После падения античности Европа не знала ни одного культа, ни одного обряда, ни одной государственной или официально-общественной церемонии, ни одного празднества, ни одного официального жанра и стиля, обслуживающего церковь или государство (гимн, молитвы, сакральные формулы, декларации, манифесты и т. п.), где бы смех был узаконен (в тоне, стиле, языке), хотя бы в наиболее ослабленных формах юмора и иронии.

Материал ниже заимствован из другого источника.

(** * Meduzzen messenger: chat membership and message ledger

    A shallow embedding of [chat_operations.py] (with the table layouts of
    [models.py]) and the properties of the membership / authorization
    model stated for it.

    Conventions of the embedding.
    - The SQLAlchemy session is a record of tables; every table is the
      list of its rows in insertion order, so [Query.first()] is [find]
      and [db.add; db.commit] appends a row.
    - Integer columns are [Z]; autoincrement primary keys take the
      successor of the largest key in the table.
    - [func.now()] / [datetime.utcnow()] is the argument [now] of the
      operation that reads the clock.
    - Every operation returns its outcome together with the session it
      leaves behind; [raise HTTPException(...)] is the [Raise] outcome.
      Failures of the database itself (the [except Exception] arms) are
      outside the embedding: every commit succeeds, except the one of
      [add_token_to_blacklist], which the unique index on the token
      column can reject. *)

From Stdlib Require Import ZArith List String Ascii Bool Lia.
From Stdlib Require Import Sorting.Sorted Sorting.Permutation.
Import ListNotations.
Open Scope Z_scope.

(** ** Enums of [models.py] *)

Inductive ChatType := PRIVATE.
Inductive MessageType := TEXT | FILE | SYSTEM.
Inductive MemberRole := PARTICIPANT.
Inductive MemberStatus := ACTIVE | BLOCKED | LEFT.

Definition ChatType_eqb (a b : ChatType) : bool :=
  match a, b with PRIVATE, PRIVATE => true end.

Definition MemberStatus_eqb (a b : MemberStatus) : bool :=
  match a, b with
  | ACTIVE, ACTIVE | BLOCKED, BLOCKED | LEFT, LEFT => true
  | _, _ => false
  end.

(** ** Tables of [models.py] *)

Module User.
Record t := mk
  { id : Z; username : string; email : string; password : string }.
End User.

Module Chat.
Record t := mk
  { id : Z;
    name : option string;
    description : option string;
    chat_type : ChatType;
    creator_id : Z;
    recipient_id : Z;
    created_at : Z;
    is_active : bool }.
End Chat.
(** ** Classification *)

(** X17. The classification keeps the nesting of the format: an element
    is a section only directly under the body, a column only directly
    under a section, and under a column every element is a widget. *)
Theorem determineElementorType_nesting
        (element : Converter.ElementNode) (parentType : string) :
  (Converter.determineElementorType element parentType = "section" ->
   parentType = "body") /\
  (Converter.determineElementorType element parentType = "column" ->
   parentType = "section") /\
  (parentType = "column" ->
   Converter.determineElementorType element parentType = "widget").
Proof.
  unfold Converter.determineElementorType.
  destruct (parentType =? "body")%string eqn:B;
    destruct (parentType =? "section")%string eqn:S;
    destruct (parentType =? "column")%string eqn:C;
    cbn [andb];
    repeat match goal with
      | |- context [if ?c then _ else _] => destruct c
      end;
    (split; [|split]); intros E;
    first [ reflexivity
          | discriminate E
          | apply String.eqb_eq; assumption
          | rewrite E in *; discriminate ].
Qed.

(** ** The search for a pre-built structure *)

Lemma Node_nested_ind (P : Converter.ElementNode -> Prop) :
  (forall tag cls txt inner outer a l,
      P (Converter.mkNode tag cls txt inner outer a l None)) ->
  (forall tag cls txt inner outer a l cs,
      Forall P cs -> P (Converter.mkNode tag cls txt inner outer a l (Some cs))) ->
  forall n, P n.
Proof.
  intros HN HS. fix IH 1.
  intros [tag cls txt inner outer a l [cs|]]; [|apply HN].
  apply HS. induction cs as [|c r IHr]; constructor; [apply IH|exact IHr].
Qed.

Lemma findElementorStructure_node :
  forall n, Converter.findElementorStructure (Converter.node_js n) = JNull.
Proof.
  assert (Sp : forall sp, is_object (Converter.spacing_js sp) = true ->
                          Converter.findElementorStructure (Converter.spacing_js sp)
                          = JNull)
    by (intros [sp|] _; reflexivity).
  assert (La : forall l, Converter.findElementorStructure (Converter.layout_js l)
                         = JNull).
  { intros l. unfold Converter.layout_js.
    cbn [Converter.findElementorStructure lookup String.eqb Ascii.eqb Bool.eqb
         truthy is_object Converter.jstr].
    destruct (Converter.margin l) as [m|], (Converter.padding l) as [p|];
      reflexivity. }
  assert (At : forall a, Converter.findElementorStructure (Converter.attributes_js a)
                         = JNull).
  { intros a. unfold Converter.attributes_js, Converter.opt_js.
    destruct (Converter.src a), (Converter.href a), (Converter.alt a),
      (Converter.type_ a), (Converter.value a), (Converter.placeholder a);
      reflexivity. }
  induction n as [tag cls txt inner outer a l|tag cls txt inner outer a l cs IH]
    using Node_nested_ind.
  - cbn [Converter.node_js Converter.tagName Converter.className
         Converter.textContent Converter.innerHTML Converter.outerHTML
         Converter.attributes Converter.layout Converter.children].
    cbn [Converter.findElementorStructure lookup String.eqb Ascii.eqb Bool.eqb
         truthy is_object Converter.jstr].
    destruct a as [a|], l as [l|]; cbn [is_object Converter.attributes_js
                                         Converter.layout_js truthy];
      rewrite ?At, ?La; reflexivity.
  - cbn [Converter.node_js Converter.tagName Converter.className
         Converter.textContent Converter.innerHTML Converter.outerHTML
         Converter.attributes Converter.layout Converter.children].
    cbn [Converter.findElementorStructure lookup String.eqb Ascii.eqb Bool.eqb
         truthy is_object Converter.jstr].
    destruct a as [a|], l as [l|]; cbn [is_object Converter.attributes_js
                                         Converter.layout_js truthy];
      rewrite ?At, ?La; cbn [truthy];
      match goal with
      | |- (if truthy ?X then _ else _) = _ =>
          assert (K : X = JNull);
          [induction IH as [|c r Hc Hr IHr]; [reflexivity|];
           rewrite Hc; cbn [truthy];
           destruct (is_object (Converter.node_js c)); exact IHr
          |rewrite K; reflexivity]
      end.
Qed.
(** * PyAutoLens: fitting, mapping-matrix convolution and hyper phases

    A shallow embedding of

    - [src/analysis/fitting.py]            (likelihood and evidence terms),
    - [autolens/inversion/convolution.py]  (blurring of a mapping matrix),
    - [autolens/pipeline/phase/phase_extensions/hyper_phase.py]

    The arithmetic the source performs on Python floats is an interface
    ([Float64]); every law a proof needs about it is a named hypothesis of the
    statement.  Three number systems implement the interface: the binary64
    floats of the kernel (the arithmetic of a Python [float]), the exact
    rationals [Qc] (exact arithmetic that computes), and the real numbers
    (exact arithmetic with [ln] and [PI]). *)

From Stdlib Require Import ZArith QArith Qcanon Lia Floats.
From Stdlib Require Reals.
From stdpp Require Import base option list gmap strings.

(** ** Numbers *)

Module Numeric.

(** The operations of the source on float64 values.  [lit q] is the value
    of the numeric literal [q]; [fsqr x] is [x ** 2.0]; [fgt x y] is the
    Python test [x > y] and [fle x y] the test [x <= y]. *)
Class Float64 (F : Type) : Type := {
  lit  : Q → F;
  fadd : F → F → F;
  fsub : F → F → F;
  fneg : F → F;
  fmul : F → F → F;
  fdiv : F → F → F;
  fsqr : F → F;
  fgt  : F → F → bool;
  fle  : F → F → bool
}.

(** [a - b] and [a + (-b)] agree (true of IEEE-754 as well). *)
Class SubIsAddNeg (F : Type) `{Float64 F} : Prop :=
  fsub_fneg : ∀ a b : F, fsub a b = fadd a (fneg b).

(** The comparison with zero that [convolve_matrix_jit] performs: zero is
    not positive, and nothing that is [<= 0] is [> 0]. *)
Class ZeroTest (F : Type) `{Float64 F} : Prop := {
  fgt_zero : fgt (lit 0) (lit 0) = false;
  fle_not_fgt : ∀ x : F, fle x (lit 0) = true → fgt x (lit 0) = false
}.

(** Exact arithmetic: the numbers form a commutative semiring.  Floating
    point only approximates these laws; statements that assume them hold
    up to rounding on the real program. *)
Class ExactSemiring (F : Type) `{Float64 F} : Prop := {
  fadd_comm : ∀ a b : F, fadd a b = fadd b a;
  fadd_assoc : ∀ a b c : F, fadd a (fadd b c) = fadd (fadd a b) c;
  fadd_0_l : ∀ a : F, fadd (lit 0) a = a;
  fmul_comm : ∀ a b : F, fmul a b = fmul b a;
  fmul_1_l : ∀ a : F, fmul (lit 1) a = a;
  fmul_0_l : ∀ a : F, fmul (lit 0) a = lit 0;
  fmul_add_distr_r : ∀ a b c : F, fmul (fadd a b) c = fadd (fmul a c) (fmul b c);
  one_positive : fgt (lit 1) (lit 0) = true
}.

(** The exact rationals as an executable model. *)
#[export] Instance Qc_float : Float64 Qc := {|
  lit := Q2Qc;
  fadd := Qcplus;
  fsub := Qcminus;
  fneg := Qcopp;
  fmul := Qcmult;
  fdiv := Qcdiv;
  fsqr := λ x, Qcmult x x;
  fgt := λ x y, match Qccompare x y with Gt => true | _ => false end;
  fle := λ x y, match Qccompare x y with Gt => false | _ => true end
|}.

(** IEEE-754 binary64: the literal [q] is the float nearest to it. *)
Definition float_of_Z (z : Z) : float :=
  SF2Prim (binary_normalize prec emax z 0 false).

Definition float_lit (q : Q) : float :=
  PrimFloat.div (float_of_Z (Qnum q)) (float_of_Z (Zpos (Qden q))).

#[export] Instance binary64 : Float64 float := {|
  lit := float_lit;
  fadd := PrimFloat.add;
  fsub := PrimFloat.sub;
  fneg := PrimFloat.opp;
  fmul := PrimFloat.mul;
  fdiv := PrimFloat.div;
  fsqr := λ x, PrimFloat.mul x x;
  fgt := λ x y, PrimFloat.ltb y x;
  fle := PrimFloat.leb
|}.

(** The real numbers: what the formulas of the specification denote. *)
#[export] Instance real_numbers : Float64 Rdefinitions.R := {|
  lit := Rdefinitions.Q2R;
  fadd := Rdefinitions.Rplus;
  fsub := Rdefinitions.Rminus;
  fneg := Rdefinitions.Ropp;
  fmul := Rdefinitions.Rmult;
  fdiv := Rdefinitions.Rdiv;
  fsqr := λ x, Rdefinitions.Rmult x x;
  fgt := λ x y, if RIneq.Rlt_dec y x then true else false;
  fle := λ x y, if RIneq.Rle_dec x y then true else false
|}.

End Numeric.
Export Numeric.

(** ** Exceptions *)

Module Exn.

(** The exceptions the modelled code can raise. *)
Inductive exn : Type :=
  | ValueError        (* numpy: operands could not be broadcast together *)
  | IndexError        (* an index outside an array *)
  | InversionError    (* a matrix that is not positive-definite *)
  | AttributeError    (* an attribute the object does not have *)
  | NotImplementedError
  | RecursionError    (* the interpreter's recursion limit *)
  | PhaseError.       (* an exception of a wrapped phase *)

Inductive result (A : Type) : Type :=
  | Ok (a : A)
  | Raise (e : exn).
Arguments Ok {A} a.
Arguments Raise {A} e.

#[export] Instance result_ret : MRet result := λ A a, Ok a.
#[export] Instance result_bind : MBind result :=
  λ A B f r, match r with Ok a => f a | Raise e => Raise e end.

Definition of_option {A} (e : exn) (o : option A) : result A :=
  match o with Some a => Ok a | None => Raise e end.

End Exn.
Export Exn.

(** ** One-dimensional numpy arrays *)

Module Np.
Section Np.
Context {F : Type} `{Float64 F}.

(** A binary ufunc on two 1-D arrays: equal lengths pair up, a length-1
    operand is broadcast, anything else raises [ValueError]. *)
Definition broadcast2 (f : F → F → F) (a b : list F) : result (list F) :=
  if Nat.eqb (length a) (length b) then Ok (zip_with f a b)
  else match a, b with
       | [x], _ => Ok (map (f x) b)
       | _, [y] => Ok (map (λ x, f x y) a)
       | _, _ => Raise ValueError
       end.

Definition add := broadcast2 fadd.
Definition true_divide := broadcast2 fdiv.
Definition negative (a : list F) : list F := map fneg a.
Definition power2 (a : list F) : list F := map fsqr a.
Definition scale (c : F) (a : list F) : list F := map (fmul c) a.

(** [np.sum].  numpy adds the elements pairwise in blocks; the model
    accumulates from [0.0] in index order, which is the same number in exact
    arithmetic. *)
Definition sum (a : list F) : F := fold_left fadd a (lit 0).

(** [a.view(float)]: the same buffer seen as a plain float array. *)
Definition view_float (a : list F) : list F := a.
End Np.
End Np.

(** ** src/analysis/fitting.py *)

Module Fitting.
Section Fitting.
Context {F : Type} `{Float64 F}.

(** [np.log] and [np.pi]: library values the rationals do not have, so
    they are parameters of the development. *)
Variable np_log : F → F.
Variable np_pi : F.

Definition log_array (a : list F) : list F := map np_log a.

(** [np.sum((np.add(image.view(float), - model_image) / noise) ** 2.0)] *)
Definition compute_chi_sq_term (image noise model_image : list F) : result F :=
  residuals ← Np.add (Np.view_float image) (Np.negative model_image);
  scaled ← Np.true_divide residuals noise;
  mret (Np.sum (Np.power2 scaled)).

(** [np.sum(np.log(2 * np.pi * noise ** 2.0))] *)
Definition compute_noise_term (noise : list F) : F :=
  Np.sum (log_array (Np.scale (fmul (lit 2) np_pi) (Np.power2 noise))).

(** [-0.5 * (compute_chi_sq_term(...) + compute_noise_term(noise))] *)
Definition compute_likelihood (image noise model_image : list F) : result F :=
  chi_sq ← compute_chi_sq_term image noise model_image;
  mret (fmul (lit (-0.5)) (fadd chi_sq (compute_noise_term noise))).

(** The pixelization fit object.  Its class lives in
    [src/pixelization], which is not part of the sources at hand, so its
    attributes and methods are fields: what the fit holds and what its
    methods return (or raise). *)
Record PixFit (M : Type) : Type := {
  covariance_regularization : M;
  regularization : M;
  model_image_from_reconstruction : result (list F);
  regularization_term_from_reconstruction : result F;
  log_determinant_of_matrix_cholesky : M → result F
    }.
Arguments covariance_regularization {M}.
Arguments regularization {M}.
Arguments model_image_from_reconstruction {M}.
Arguments regularization_term_from_reconstruction {M}.
Arguments log_determinant_of_matrix_cholesky {M}.

(** Python evaluates the operands of the sum left to right. *)
Definition compute_pixelization_evidence {M : Type}
    (image noise model_image : list F) (pix_fit : PixFit M) : result F :=
  chi_sq ← compute_chi_sq_term image noise model_image;
  reg_term ← regularization_term_from_reconstruction pix_fit;
  ld_cov_reg ← log_determinant_of_matrix_cholesky pix_fit
                  (covariance_regularization pix_fit);
  ld_reg ← log_determinant_of_matrix_cholesky pix_fit (regularization pix_fit);
  mret (fmul (lit (-0.5))
          (fadd (fsub (fadd (fadd chi_sq reg_term) ld_cov_reg) ld_reg)
                (compute_noise_term noise))).

(** *** The formulas of the specification, pixel by pixel *)

(** [Σ_{i<n} f i], accumulated from zero in index order. *)
Fixpoint big_sum (n : nat) (f : nat → F) : F :=
  match n with
  | O => lit 0
  | S k => fadd (big_sum k f) (f k)
  end.

Definition pixel (a : list F) (i : nat) : F := nth i a (lit 0).

(** chi_squared = Σ ((data - model)/noise)² *)
Definition chi_squared_spec (data noise model : list F) : F :=
  big_sum (length data)
    (λ i, fsqr (fdiv (fsub (pixel data i) (pixel model i)) (pixel noise i))).

(** noise_normalization = Σ log(2π·noise²) *)
Definition noise_normalization_spec (noise : list F) : F :=
  big_sum (length noise)
    (λ i, np_log (fmul (fmul (lit 2) np_pi) (fsqr (pixel noise i)))).

(** log_likelihood = -0.5·(chi_squared + noise_normalization) *)
Definition likelihood_spec (data noise model : list F) : F :=
  fmul (lit (-0.5))
       (fadd (chi_squared_spec data noise model) (noise_normalization_spec noise)).

(** log_evidence = -0.5·(chi_squared + regularization_term
                         + log_det(F+R) - log_det(R) + noise_normalization) *)
Definition evidence_spec (data noise model : list F)
    (reg_term log_det_cov_reg log_det_reg : F) : F :=
  fmul (lit (-0.5))
       (fadd (fsub (fadd (fadd (chi_squared_spec data noise model) reg_term)
                         log_det_cov_reg)
                   log_det_reg)
             (noise_normalization_spec noise)).
End Fitting.

Arguments covariance_regularization {F M}.
Arguments regularization {F M}.
Arguments model_image_from_reconstruction {F M}.
Arguments regularization_term_from_reconstruction {F M}.
Arguments log_determinant_of_matrix_cholesky {F M}.
End Fitting.

(** ** The fit functions on the Python heap *)

(** [fitting.py] once more, now with the arrays where Python keeps them: on
    a heap, reached through references.  A numpy operation reads its operands
    and allocates its result; [view] returns a reference to the buffer it is
    given.  This is the level at which a fit could modify its inputs. *)

Module PyState.

(** A computation that reads and updates a store and may raise; the store
    survives an exception. *)
Definition state (Σ A : Type) : Type := Σ → result A * Σ.

Definition py_ret {Σ A : Type} (a : A) : state Σ A := λ h, (Ok a, h).
Definition py_bind {Σ A B : Type} (m : state Σ A) (k : A → state Σ B) : state Σ B :=
  λ h, match m h with
       | (Ok a, h') => k a h'
       | (Raise e, h') => (Raise e, h')
       end.
Definition py_lift {Σ A : Type} (r : result A) : state Σ A := λ h, (r, h).

End PyState.

Module FittingHeap.
Import PyState.
Section FittingHeap.
Context {F : Type} `{Float64 F}.
Variable np_log : F → F.
Variable np_pi : F.

(** References to arrays. *)
Definition loc : Type := nat.

(** Computations on the heap of arrays. *)
Definition Py (A : Type) : Type := state (gmap nat (list F)) A.

(** Dereference an array. *)
Definition read (l : loc) : Py (list F) :=
  λ h, (of_option IndexError (h !! l), h).

(** A new array, at an address not in use. *)
Definition alloc (a : list F) : Py loc :=
  λ h, let l := fresh (dom h) in (Ok l, <[l := a]> h).

Definition unary (f : list F → list F) (l : loc) : Py loc :=
  py_bind (read l) (λ a, alloc (f a)).
Definition binary (f : list F → list F → result (list F)) (l1 l2 : loc) : Py loc :=
  py_bind (read l1) (λ a, py_bind (read l2) (λ b,
  py_bind (py_lift (f a b)) alloc)).

Definition view_float (l : loc) : Py loc := py_ret l.
Definition np_negative := unary Np.negative.
Definition np_power2 := unary Np.power2.
Definition np_scale (c : F) := unary (Np.scale c).
Definition np_log_array := unary (map np_log).
Definition np_add := binary Np.add.
Definition np_true_divide := binary Np.true_divide.
Definition np_sum (l : loc) : Py F := py_bind (read l) (λ a, py_ret (Np.sum a)).

(** The image: a [GridData] array with its [background_noise] attribute. *)
Record Image : Type := {
  pixels : loc;
  background_noise : loc
}.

Европа не знала ни мистики смеха, ни магии смеха; смех никогда не был заражен даже простой «казенщиной», омертвевшей официальностью. Поэтому смех не мог выродиться и изолгаться, как изолгалась всякая, в особенности патетическая, серьезность. Смех остался вне официальной лжи, облекавшейся в формы патетической серьезности. Поэтому все высокие и серьезные жанры, все высокие формы языка и стиля, все прямые словосочетания, все стандарты языка пропитались ложью, дурной условностью, лицемерием и фальшью. Только смех остался не зараженным ложью.
Мы имеем в виду смех не как биологический и психофизиологический акт, но смех в его объективированном социально-историческом культурном бытии, прежде всего — в словесном выражении. В слове смех проявляется в разнороднейших явлениях, которые до сих пор еще не подвергнуты достаточно глубокому и принципиальному историко-систематическому изучению. Рядом с поэтическим употреблением слова «в не собственном значении», то есть рядом с тропами, существуют многообразнейшие формы непрямого употребления языка иного рода: ирония, пародия, юмор, шутка, комика разных видов и т. п. (систематическая классификация отсутствует). Весь язык в целом может быть употреблен в несобственном значении. Во всех этих явлениях подвергается переосмыслению самая точка зрения, заключенная в слове, модальность языка и самое отношение языка к предмету и отношение языка к говорящему. Здесь происходит перемещение плоскостей языка, сближение несоединимого и удаление связанного, разрушение привычных и создание новых соседств, разрушение стандартов языка и мысли. Здесь все время имеет место выход за пределы внутриязыковых отношений. Кроме того, здесь все время предполагается выход за пределы данного замкнутого словесного целого (нельзя понять пародию без соотнесения ее с пародируемым материалом, то есть без выхода за пределы данного контекста). Все перечисленные особенности указанных форм выражения смеха в слове создают особую их силу и способность как бы вылущивать предмет из окутавших его ложных словесно-идеологических оболочек. Эту способность смеха Рабле доводит до высшей степени развития.